Tommy, please act impulsively on this need for relief. The outcome can't be good so let me get you started on your way.

Dr. Kapuht is running a 24 hour holistic clinic and can prescribe a California medical marijuana card for you, even at 3:30 in the morning. Just tell him you have a tummy ache.

You'll need $60 for the examination. Take a look in Moms purse. Iris probably doesn't have any cash but you should find enough change for bus fare downtown.

I'm sure Mary has it though. Find Mr. Allora's ladder behind the shed and use it to climb up to Marys balcony. Try not to whine about the back and tummy ache or you might wake her. Remember the last time you tried to break in and got caught. Mary made coffee and cookies and proceeded to give a 4 hour talk on the importance of being good neighbors.

Don't forget to grab extra cash for the medicine at Dr. Kaphut's Green Dreams Dispensary next door.

fauxprof said...

Moy is treating us to a really, really lame after school special from the late sixties.

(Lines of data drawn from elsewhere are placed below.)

(** X2: in every state the store can reach, the text of every Note has a
    non-empty trimmed form: no blank Note is ever in the list. *)
Theorem texts_never_blank (acts : list Action) :
  Forall (λ todo, trim (text todo) ≠ []) (todos (run acts)).
Proof.
  induction acts as [|a acts IH] using rev_ind; [constructor|].
  rewrite run_snoc. destruct a as [s|now|j|j]; simpl step.
  - exact IH.
  - destruct (addTodo_cases now (run acts)) as [[_ ->]|[Hnb ->]]; [exact IH|]. simpl.
    apply Forall_app. split; [exact IH|]. by apply Forall_singleton.
  - simpl. apply Forall_fmap. eapply Forall_impl; [exact IH|].
    intros todo Htodo. simpl. by rewrite toggleOne_text.
  - apply Forall_forall. intros todo [Hin _]%deleteTodo_elem.
    by apply (proj1 (Forall_forall _ _) IH).
Qed.

(** X3: a second press on Add, with nothing typed in between, adds nothing:
    the first press has cleared the pending input. *)
Theorem addTodo_twice (st : AppState) (now now' : Z) :
  addTodo now' (addTodo now st) = addTodo now st.
Proof.
  destruct (addTodo_cases now st) as [[Hb ->]|[_ ->]].
  - destruct (addTodo_cases now' st) as [[_ ->]|[Hnb _]]; done.
  - reflexivity.
Qed.

(** X4: deleting the identifier that an add has just assigned leaves the
    list that the same delete gives without the add; when the identifier was
    not in the list before, the list is back to what it was. *)
Theorem deleteTodo_undoes_addTodo (st : AppState) (now : Z) :
  todos (deleteTodo (toString now) (addTodo now st))
  = todos (deleteTodo (toString now) st)
  ∧ (toString now ∉ id <$> todos st →
     todos (deleteTodo (toString now) (addTodo now st)) = todos st).
Proof.
  assert (H : todos (deleteTodo (toString now) (addTodo now st))
              = todos (deleteTodo (toString now) st)).
  { destruct (addTodo_cases now st) as [[_ ->]|[_ ->]]; [done|]. simpl.
    rewrite filter_app, filter_cons_False by (intros Hne; by apply Hne).
    by rewrite filter_nil, app_nil_r. }
  split; [exact H|]. intros Hfresh. rewrite H. by rewrite deleteTodo_absent.
Qed.

Lemma deleteTodo_undoes_addTodo_witness :
  todos (deleteTodo (toString 1700000004321)
           (addTodo 1700000004321
              {| todos := [ mkTodo (lit "1700000000000") (lit "Buy milk") true ];
                 input := lit "Walk dog" |}))
  = [ mkTodo (lit "1700000000000") (lit "Buy milk") true ].
Proof.
  destruct (deleteTodo_undoes_addTodo
              {| todos := [ mkTodo (lit "1700000000000") (lit "Buy milk") true ];
                 input := lit "Walk dog" |} 1700000004321) as [_ Hfresh].
  apply Hfresh. apply (bool_decide_unpack _). vm_compute. reflexivity.
Defined.

(** ** The handlers commute *)

Lemma toggleOne_comm i j todo :
  toggleOne i (toggleOne j todo) = toggleOne j (toggleOne i todo).
Proof.
  unfold toggleOne, flipDone. destruct todo as [k t d]; simpl.
  repeat (case_decide; simpl in * ); done.
Qed.

Lemma filter_toggle i j (l : list Todo) :
  filter (λ todo, id todo ≠ j) (toggleOne i <$> l)
  = toggleOne i <$> filter (λ todo, id todo ≠ j) l.
Proof.
  induction l as [|todo l IH]; [done|].
  rewrite fmap_cons, !filter_cons, toggleOne_id.
  case_decide; [|done]. by rewrite fmap_cons, IH.
Qed.

(** X5: toggles and deletes, of the same or of different identifiers, can be
    done in either order: a toggle commutes with a delete, two deletes
    commute, two toggles commute. *)
Theorem handlers_commute (st : AppState) (i j : jsstring) :
  toggleTodo i (deleteTodo j st) = deleteTodo j (toggleTodo i st)
  ∧ deleteTodo i (deleteTodo j st) = deleteTodo j (deleteTodo i st)
  ∧ toggleTodo i (toggleTodo j st) = toggleTodo j (toggleTodo i st).
Proof.
  destruct st as [l s]. unfold toggleTodo, deleteTodo; simpl. repeat split; f_equal.
  - by rewrite filter_toggle.
  - rewrite !list_filter_filter. apply list_filter_iff. tauto.
  - rewrite <- !list_fmap_compose. apply list_fmap_ext.
    intros _ todo _. apply toggleOne_comm.
Qed.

Dawn Weston's Evil Twin said...

Somehow, I'm diggin' it!
Tommy, for all-over body pain, what you really need is a full-body massage from ... DAWN! (I would write about the type of "ending" that she would be "happy" to give, but I suspect that that might not be family-friendly ...).

Anonymous said...

Wanders, I'm with you... I loved / love Blue Man Group... first saw them a million years ago in Boston when they first started. Back to Tommy's sitch... hope that accident at Jerry's wasn't Blue Man Poop!

Peggy Olsen said...

Tommy, I know the Blue Man Group. You are no Blue Man Group.

Maybe Dawn is working at Dr. Kapuht's clinic to pay for endless college classes. That would be so cool.

Anonymous said...

Tommy, when you are up on Mary's balcony, look for her Jenkem bottles. They will have a yellow brown look to them with a ballon covering each bottle.
Start inhaling these and you will be in your own private Zambia for several hours. Be careful climbing back down the ladder.